> [YOUR ASSIGNMENT] Write out, word for word, every line in the data below from the one containing "Hypothesis safe_entries : forall" to the one containing "apply reported_next;", both of them included.

> [THE RECORDS]
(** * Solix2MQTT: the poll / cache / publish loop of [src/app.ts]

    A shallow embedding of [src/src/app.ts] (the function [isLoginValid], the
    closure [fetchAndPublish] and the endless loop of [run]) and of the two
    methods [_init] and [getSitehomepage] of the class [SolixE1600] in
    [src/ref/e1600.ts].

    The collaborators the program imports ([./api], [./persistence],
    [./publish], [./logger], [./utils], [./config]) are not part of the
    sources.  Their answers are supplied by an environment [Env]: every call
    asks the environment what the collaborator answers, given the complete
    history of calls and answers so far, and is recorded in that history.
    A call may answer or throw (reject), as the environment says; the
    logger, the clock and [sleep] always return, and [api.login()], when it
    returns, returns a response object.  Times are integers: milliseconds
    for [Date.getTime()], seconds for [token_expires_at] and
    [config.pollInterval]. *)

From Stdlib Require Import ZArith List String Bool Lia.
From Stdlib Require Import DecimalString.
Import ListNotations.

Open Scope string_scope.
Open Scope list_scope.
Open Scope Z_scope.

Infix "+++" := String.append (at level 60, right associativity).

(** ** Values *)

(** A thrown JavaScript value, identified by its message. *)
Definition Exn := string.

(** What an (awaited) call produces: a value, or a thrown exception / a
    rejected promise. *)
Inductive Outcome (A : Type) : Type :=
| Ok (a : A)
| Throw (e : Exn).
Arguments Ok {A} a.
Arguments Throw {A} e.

---

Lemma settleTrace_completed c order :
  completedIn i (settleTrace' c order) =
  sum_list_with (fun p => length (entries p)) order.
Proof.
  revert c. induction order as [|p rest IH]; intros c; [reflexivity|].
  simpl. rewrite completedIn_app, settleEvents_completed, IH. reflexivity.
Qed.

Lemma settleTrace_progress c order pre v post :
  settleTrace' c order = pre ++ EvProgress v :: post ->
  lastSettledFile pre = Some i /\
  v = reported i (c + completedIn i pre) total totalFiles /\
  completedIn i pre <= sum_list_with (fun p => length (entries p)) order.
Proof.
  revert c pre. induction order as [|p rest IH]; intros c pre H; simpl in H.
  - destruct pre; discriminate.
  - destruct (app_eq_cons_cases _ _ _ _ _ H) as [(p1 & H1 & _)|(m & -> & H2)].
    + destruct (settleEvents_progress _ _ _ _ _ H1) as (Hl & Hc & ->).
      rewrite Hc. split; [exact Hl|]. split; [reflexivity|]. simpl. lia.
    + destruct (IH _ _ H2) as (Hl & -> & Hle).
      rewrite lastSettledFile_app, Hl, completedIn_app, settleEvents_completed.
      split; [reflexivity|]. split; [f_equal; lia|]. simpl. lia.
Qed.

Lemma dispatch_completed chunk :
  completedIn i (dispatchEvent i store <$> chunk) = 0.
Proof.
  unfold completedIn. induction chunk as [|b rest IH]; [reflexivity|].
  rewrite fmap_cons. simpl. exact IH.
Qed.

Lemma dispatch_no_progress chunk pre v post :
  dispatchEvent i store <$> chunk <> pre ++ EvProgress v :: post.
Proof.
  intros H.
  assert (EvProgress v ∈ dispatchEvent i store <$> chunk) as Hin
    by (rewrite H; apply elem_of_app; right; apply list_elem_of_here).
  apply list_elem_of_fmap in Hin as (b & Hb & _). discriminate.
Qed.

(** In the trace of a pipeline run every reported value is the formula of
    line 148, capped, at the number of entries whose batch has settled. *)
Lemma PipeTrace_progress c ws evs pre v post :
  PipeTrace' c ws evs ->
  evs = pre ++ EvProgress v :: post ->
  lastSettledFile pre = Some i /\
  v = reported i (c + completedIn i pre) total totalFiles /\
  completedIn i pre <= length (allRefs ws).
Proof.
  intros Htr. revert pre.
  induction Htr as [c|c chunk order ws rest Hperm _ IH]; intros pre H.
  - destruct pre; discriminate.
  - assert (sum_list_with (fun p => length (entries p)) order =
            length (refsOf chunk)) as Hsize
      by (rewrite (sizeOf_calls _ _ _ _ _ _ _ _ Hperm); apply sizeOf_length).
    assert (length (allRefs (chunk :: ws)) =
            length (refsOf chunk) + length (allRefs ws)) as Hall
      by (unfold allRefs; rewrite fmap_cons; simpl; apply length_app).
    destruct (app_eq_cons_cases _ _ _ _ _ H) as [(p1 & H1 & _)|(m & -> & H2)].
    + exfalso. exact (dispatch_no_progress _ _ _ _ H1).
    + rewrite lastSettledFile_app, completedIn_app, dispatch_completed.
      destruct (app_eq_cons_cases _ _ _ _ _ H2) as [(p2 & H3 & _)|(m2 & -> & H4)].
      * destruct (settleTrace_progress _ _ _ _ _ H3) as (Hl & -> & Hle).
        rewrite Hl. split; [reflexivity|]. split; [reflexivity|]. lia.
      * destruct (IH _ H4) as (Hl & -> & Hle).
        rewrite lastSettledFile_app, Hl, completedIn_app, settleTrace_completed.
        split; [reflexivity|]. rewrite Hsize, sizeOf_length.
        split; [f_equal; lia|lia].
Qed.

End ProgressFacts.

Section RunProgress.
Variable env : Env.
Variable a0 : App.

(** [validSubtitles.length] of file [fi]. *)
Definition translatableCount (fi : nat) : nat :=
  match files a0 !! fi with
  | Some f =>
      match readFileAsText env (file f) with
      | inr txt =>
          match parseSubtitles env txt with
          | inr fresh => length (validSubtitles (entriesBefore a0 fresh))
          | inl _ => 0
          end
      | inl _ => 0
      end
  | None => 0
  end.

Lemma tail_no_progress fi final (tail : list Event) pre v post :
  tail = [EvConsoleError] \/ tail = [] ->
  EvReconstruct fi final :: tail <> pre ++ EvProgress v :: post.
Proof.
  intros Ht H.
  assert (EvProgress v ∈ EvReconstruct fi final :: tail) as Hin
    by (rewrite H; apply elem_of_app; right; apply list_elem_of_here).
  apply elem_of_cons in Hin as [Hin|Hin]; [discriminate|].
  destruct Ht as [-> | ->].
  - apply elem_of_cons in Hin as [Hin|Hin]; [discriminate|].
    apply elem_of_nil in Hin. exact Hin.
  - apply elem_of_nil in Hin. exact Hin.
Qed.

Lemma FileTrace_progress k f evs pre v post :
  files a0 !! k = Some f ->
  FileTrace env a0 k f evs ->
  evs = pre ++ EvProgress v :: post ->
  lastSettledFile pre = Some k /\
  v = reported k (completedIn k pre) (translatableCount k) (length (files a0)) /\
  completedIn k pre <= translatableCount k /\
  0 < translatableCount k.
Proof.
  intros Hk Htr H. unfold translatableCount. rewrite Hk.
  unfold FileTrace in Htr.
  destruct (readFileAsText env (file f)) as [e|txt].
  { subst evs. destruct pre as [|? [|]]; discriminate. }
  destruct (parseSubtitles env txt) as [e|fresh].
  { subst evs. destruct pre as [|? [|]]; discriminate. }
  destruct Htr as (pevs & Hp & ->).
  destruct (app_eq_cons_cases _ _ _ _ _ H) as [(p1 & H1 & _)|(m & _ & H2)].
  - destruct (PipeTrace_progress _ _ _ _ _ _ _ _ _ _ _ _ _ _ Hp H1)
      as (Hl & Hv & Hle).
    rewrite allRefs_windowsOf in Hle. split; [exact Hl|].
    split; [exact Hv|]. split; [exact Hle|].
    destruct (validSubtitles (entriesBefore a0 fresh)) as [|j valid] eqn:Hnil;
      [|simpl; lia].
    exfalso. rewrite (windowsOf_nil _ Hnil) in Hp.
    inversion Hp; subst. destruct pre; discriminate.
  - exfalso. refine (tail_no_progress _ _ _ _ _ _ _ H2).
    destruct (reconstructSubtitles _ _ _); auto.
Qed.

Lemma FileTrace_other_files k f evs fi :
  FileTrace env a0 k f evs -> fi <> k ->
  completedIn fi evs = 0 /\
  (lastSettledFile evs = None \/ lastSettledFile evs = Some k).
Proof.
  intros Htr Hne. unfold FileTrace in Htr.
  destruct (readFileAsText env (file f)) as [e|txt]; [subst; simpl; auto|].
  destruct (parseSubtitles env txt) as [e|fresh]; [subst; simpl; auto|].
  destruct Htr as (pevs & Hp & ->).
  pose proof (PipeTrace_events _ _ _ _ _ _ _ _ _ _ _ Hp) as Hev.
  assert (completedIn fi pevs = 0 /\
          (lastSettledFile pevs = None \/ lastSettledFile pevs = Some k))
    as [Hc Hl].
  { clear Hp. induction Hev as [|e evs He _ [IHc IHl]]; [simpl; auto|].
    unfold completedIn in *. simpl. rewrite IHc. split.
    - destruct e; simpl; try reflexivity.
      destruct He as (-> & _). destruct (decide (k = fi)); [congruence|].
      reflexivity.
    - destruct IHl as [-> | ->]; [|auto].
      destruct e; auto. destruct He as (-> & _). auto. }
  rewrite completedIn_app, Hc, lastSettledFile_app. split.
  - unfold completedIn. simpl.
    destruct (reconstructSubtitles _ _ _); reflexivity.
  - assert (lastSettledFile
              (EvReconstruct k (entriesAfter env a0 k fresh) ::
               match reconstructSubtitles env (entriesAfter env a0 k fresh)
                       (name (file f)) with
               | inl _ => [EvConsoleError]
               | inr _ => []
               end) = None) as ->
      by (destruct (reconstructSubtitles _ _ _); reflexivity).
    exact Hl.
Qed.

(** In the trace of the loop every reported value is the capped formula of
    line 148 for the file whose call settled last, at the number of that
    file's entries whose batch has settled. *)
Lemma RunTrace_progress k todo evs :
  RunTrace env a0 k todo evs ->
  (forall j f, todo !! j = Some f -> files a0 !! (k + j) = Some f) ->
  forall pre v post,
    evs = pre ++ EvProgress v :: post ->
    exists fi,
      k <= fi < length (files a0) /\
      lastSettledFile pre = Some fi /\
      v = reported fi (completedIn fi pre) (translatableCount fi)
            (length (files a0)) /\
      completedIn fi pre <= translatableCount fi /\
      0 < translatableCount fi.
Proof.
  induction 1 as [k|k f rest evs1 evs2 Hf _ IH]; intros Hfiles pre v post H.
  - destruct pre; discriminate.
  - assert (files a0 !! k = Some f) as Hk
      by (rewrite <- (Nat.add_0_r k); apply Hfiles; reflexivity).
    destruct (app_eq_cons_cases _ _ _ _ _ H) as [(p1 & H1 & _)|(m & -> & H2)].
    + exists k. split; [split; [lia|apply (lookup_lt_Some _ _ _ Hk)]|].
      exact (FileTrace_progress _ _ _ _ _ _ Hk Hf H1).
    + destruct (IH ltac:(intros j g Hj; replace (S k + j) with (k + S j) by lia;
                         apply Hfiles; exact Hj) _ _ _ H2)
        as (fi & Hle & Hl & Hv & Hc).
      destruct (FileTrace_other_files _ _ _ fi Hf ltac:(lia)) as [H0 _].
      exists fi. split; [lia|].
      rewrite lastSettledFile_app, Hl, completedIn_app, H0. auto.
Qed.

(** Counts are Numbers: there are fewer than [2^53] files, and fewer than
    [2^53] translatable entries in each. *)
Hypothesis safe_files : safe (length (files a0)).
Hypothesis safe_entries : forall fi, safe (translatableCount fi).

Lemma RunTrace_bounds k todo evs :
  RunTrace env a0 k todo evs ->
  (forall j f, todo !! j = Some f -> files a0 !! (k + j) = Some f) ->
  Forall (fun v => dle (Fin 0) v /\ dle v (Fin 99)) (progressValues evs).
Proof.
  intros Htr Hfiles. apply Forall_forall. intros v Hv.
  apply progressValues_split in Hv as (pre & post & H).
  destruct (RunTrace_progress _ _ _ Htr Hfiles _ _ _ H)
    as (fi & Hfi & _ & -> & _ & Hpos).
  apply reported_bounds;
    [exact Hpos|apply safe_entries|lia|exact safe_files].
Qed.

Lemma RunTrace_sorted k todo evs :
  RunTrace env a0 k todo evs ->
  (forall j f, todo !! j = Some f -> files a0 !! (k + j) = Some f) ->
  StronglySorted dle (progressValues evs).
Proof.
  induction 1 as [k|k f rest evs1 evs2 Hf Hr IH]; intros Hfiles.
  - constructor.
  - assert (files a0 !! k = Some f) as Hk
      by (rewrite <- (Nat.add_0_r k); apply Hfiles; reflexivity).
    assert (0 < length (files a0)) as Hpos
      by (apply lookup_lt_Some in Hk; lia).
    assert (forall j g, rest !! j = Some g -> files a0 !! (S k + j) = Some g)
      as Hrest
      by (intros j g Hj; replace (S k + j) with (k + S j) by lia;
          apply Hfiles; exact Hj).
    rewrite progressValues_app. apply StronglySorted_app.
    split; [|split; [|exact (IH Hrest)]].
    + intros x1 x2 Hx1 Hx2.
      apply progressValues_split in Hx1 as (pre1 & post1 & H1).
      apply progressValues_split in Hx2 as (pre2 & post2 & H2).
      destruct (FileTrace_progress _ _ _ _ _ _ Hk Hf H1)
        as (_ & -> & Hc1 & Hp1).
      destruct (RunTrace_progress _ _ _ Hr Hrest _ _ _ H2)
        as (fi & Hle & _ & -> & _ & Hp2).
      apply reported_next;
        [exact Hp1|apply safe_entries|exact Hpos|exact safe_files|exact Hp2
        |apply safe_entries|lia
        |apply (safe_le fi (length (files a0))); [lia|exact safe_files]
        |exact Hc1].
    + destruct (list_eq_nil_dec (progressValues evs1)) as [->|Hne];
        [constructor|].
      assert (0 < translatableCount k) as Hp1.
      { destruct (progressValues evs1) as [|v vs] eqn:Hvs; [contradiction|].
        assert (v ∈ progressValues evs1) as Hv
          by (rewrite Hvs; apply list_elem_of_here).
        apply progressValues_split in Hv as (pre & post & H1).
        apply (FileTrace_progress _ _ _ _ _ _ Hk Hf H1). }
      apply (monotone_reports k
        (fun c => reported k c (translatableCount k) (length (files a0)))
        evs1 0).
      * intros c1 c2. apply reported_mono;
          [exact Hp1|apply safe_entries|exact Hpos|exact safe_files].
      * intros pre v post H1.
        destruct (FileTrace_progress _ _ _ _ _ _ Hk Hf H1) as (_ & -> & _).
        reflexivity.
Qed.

> [EXERCISE RESULT]
Hypothesis safe_entries : forall fi, safe (translatableCount fi).

Lemma RunTrace_bounds k todo evs :
  RunTrace env a0 k todo evs ->
  (forall j f, todo !! j = Some f -> files a0 !! (k + j) = Some f) ->
  Forall (fun v => dle (Fin 0) v /\ dle v (Fin 99)) (progressValues evs).
Proof.
  intros Htr Hfiles. apply Forall_forall. intros v Hv.
  apply progressValues_split in Hv as (pre & post & H).
  destruct (RunTrace_progress _ _ _ Htr Hfiles _ _ _ H)
    as (fi & Hfi & _ & -> & _ & Hpos).
  apply reported_bounds;
    [exact Hpos|apply safe_entries|lia|exact safe_files].
Qed.

Lemma RunTrace_sorted k todo evs :
  RunTrace env a0 k todo evs ->
  (forall j f, todo !! j = Some f -> files a0 !! (k + j) = Some f) ->
  StronglySorted dle (progressValues evs).
Proof.
  induction 1 as [k|k f rest evs1 evs2 Hf Hr IH]; intros Hfiles.
  - constructor.
  - assert (files a0 !! k = Some f) as Hk
      by (rewrite <- (Nat.add_0_r k); apply Hfiles; reflexivity).
    assert (0 < length (files a0)) as Hpos
      by (apply lookup_lt_Some in Hk; lia).
    assert (forall j g, rest !! j = Some g -> files a0 !! (S k + j) = Some g)
      as Hrest
      by (intros j g Hj; replace (S k + j) with (k + S j) by lia;
          apply Hfiles; exact Hj).
    rewrite progressValues_app. apply StronglySorted_app.
    split; [|split; [|exact (IH Hrest)]].
    + intros x1 x2 Hx1 Hx2.
      apply progressValues_split in Hx1 as (pre1 & post1 & H1).
      apply progressValues_split in Hx2 as (pre2 & post2 & H2).
      destruct (FileTrace_progress _ _ _ _ _ _ Hk Hf H1)
        as (_ & -> & Hc1 & Hp1).
      destruct (RunTrace_progress _ _ _ Hr Hrest _ _ _ H2)
        as (fi & Hle & _ & -> & _ & Hp2).
      apply reported_next;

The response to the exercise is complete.